• [WHAT TO DO]:
From the data below, please reproduce exactly everything from the line that contains "- intros H1 H2. rewrite (Hno H2). auto." down to the line that contains "Lemma id_sample_event2id e", with both ends included.

-=-=-

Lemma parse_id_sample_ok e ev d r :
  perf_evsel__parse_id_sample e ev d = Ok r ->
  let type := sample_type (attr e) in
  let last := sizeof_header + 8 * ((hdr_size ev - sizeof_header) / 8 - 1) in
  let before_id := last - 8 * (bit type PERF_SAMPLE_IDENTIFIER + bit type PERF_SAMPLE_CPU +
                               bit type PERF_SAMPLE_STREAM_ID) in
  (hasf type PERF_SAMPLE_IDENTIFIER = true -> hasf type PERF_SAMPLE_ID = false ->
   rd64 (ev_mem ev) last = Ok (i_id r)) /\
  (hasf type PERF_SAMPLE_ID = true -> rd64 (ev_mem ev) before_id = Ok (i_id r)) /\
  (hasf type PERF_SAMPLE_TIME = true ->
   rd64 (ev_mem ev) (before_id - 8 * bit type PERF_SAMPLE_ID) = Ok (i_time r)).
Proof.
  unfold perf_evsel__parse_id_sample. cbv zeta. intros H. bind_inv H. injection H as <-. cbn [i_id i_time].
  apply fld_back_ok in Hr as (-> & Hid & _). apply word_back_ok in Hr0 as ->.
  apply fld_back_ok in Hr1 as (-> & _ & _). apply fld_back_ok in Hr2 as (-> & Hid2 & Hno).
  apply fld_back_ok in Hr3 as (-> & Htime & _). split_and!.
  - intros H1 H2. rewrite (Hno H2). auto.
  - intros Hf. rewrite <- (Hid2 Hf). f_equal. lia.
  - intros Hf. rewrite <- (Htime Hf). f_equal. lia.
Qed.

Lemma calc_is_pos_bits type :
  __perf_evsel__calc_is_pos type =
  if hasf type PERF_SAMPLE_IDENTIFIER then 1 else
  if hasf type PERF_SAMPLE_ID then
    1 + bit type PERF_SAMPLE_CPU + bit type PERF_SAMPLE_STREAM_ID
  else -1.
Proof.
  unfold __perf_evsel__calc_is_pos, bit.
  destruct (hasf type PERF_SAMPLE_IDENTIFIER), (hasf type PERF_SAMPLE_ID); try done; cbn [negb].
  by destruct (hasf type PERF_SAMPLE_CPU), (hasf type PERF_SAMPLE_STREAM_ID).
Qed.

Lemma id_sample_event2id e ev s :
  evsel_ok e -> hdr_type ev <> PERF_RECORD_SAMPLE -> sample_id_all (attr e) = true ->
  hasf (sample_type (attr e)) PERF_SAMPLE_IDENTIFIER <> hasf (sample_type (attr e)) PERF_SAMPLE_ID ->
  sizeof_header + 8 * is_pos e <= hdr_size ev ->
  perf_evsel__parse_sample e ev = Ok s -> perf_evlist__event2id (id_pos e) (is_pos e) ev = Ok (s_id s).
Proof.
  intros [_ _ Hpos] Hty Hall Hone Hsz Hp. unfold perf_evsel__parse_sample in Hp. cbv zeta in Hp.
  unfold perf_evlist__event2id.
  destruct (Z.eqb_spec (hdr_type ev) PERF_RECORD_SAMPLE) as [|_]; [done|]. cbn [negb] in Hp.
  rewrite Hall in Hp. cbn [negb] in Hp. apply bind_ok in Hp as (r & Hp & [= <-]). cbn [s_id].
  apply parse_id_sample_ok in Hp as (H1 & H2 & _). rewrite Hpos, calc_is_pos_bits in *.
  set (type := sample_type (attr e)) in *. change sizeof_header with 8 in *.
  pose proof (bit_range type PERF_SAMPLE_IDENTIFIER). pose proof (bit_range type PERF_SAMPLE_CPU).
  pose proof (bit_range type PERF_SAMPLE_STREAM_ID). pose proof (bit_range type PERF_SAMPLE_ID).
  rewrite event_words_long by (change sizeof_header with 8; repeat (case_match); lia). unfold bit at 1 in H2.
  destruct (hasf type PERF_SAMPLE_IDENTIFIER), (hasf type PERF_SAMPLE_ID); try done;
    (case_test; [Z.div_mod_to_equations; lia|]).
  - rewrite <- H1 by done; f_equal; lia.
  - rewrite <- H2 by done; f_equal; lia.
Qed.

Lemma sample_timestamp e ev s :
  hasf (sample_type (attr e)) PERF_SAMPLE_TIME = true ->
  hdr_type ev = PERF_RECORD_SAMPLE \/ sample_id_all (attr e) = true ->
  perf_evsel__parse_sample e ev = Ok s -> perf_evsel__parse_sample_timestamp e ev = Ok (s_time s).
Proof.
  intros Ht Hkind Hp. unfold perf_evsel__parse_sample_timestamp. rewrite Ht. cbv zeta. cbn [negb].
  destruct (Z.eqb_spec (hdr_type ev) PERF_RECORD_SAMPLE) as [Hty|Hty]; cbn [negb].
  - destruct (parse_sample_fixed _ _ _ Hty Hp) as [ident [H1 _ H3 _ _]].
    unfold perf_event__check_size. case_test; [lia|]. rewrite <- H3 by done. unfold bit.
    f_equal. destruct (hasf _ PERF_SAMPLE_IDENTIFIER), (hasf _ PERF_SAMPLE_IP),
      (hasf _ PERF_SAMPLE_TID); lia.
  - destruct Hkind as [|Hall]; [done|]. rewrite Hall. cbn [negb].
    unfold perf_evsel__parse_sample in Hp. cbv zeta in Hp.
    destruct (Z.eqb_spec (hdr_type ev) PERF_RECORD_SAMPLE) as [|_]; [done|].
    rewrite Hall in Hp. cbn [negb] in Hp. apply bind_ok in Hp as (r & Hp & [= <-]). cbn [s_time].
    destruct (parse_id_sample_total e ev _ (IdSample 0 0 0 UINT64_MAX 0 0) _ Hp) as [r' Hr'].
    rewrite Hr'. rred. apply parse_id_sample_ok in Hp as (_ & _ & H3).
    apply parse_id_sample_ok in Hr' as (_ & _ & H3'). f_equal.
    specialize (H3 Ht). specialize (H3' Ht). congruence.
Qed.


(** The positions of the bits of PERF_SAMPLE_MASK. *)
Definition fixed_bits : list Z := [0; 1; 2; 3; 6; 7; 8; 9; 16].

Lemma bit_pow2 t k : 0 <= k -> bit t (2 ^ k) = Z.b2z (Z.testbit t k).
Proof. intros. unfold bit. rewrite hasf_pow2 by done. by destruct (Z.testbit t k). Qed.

-=-=-

• [RESPONSE AREA]:
  - intros H1 H2. rewrite (Hno H2). auto.
  - intros Hf. rewrite <- (Hid2 Hf). f_equal. lia.
  - intros Hf. rewrite <- (Htime Hf). f_equal. lia.
Qed.

Lemma calc_is_pos_bits type :
  __perf_evsel__calc_is_pos type =
  if hasf type PERF_SAMPLE_IDENTIFIER then 1 else
  if hasf type PERF_SAMPLE_ID then
    1 + bit type PERF_SAMPLE_CPU + bit type PERF_SAMPLE_STREAM_ID
  else -1.
Proof.
  unfold __perf_evsel__calc_is_pos, bit.
  destruct (hasf type PERF_SAMPLE_IDENTIFIER), (hasf type PERF_SAMPLE_ID); try done; cbn [negb].
  by destruct (hasf type PERF_SAMPLE_CPU), (hasf type PERF_SAMPLE_STREAM_ID).
Qed.

Lemma id_sample_event2id e ev s :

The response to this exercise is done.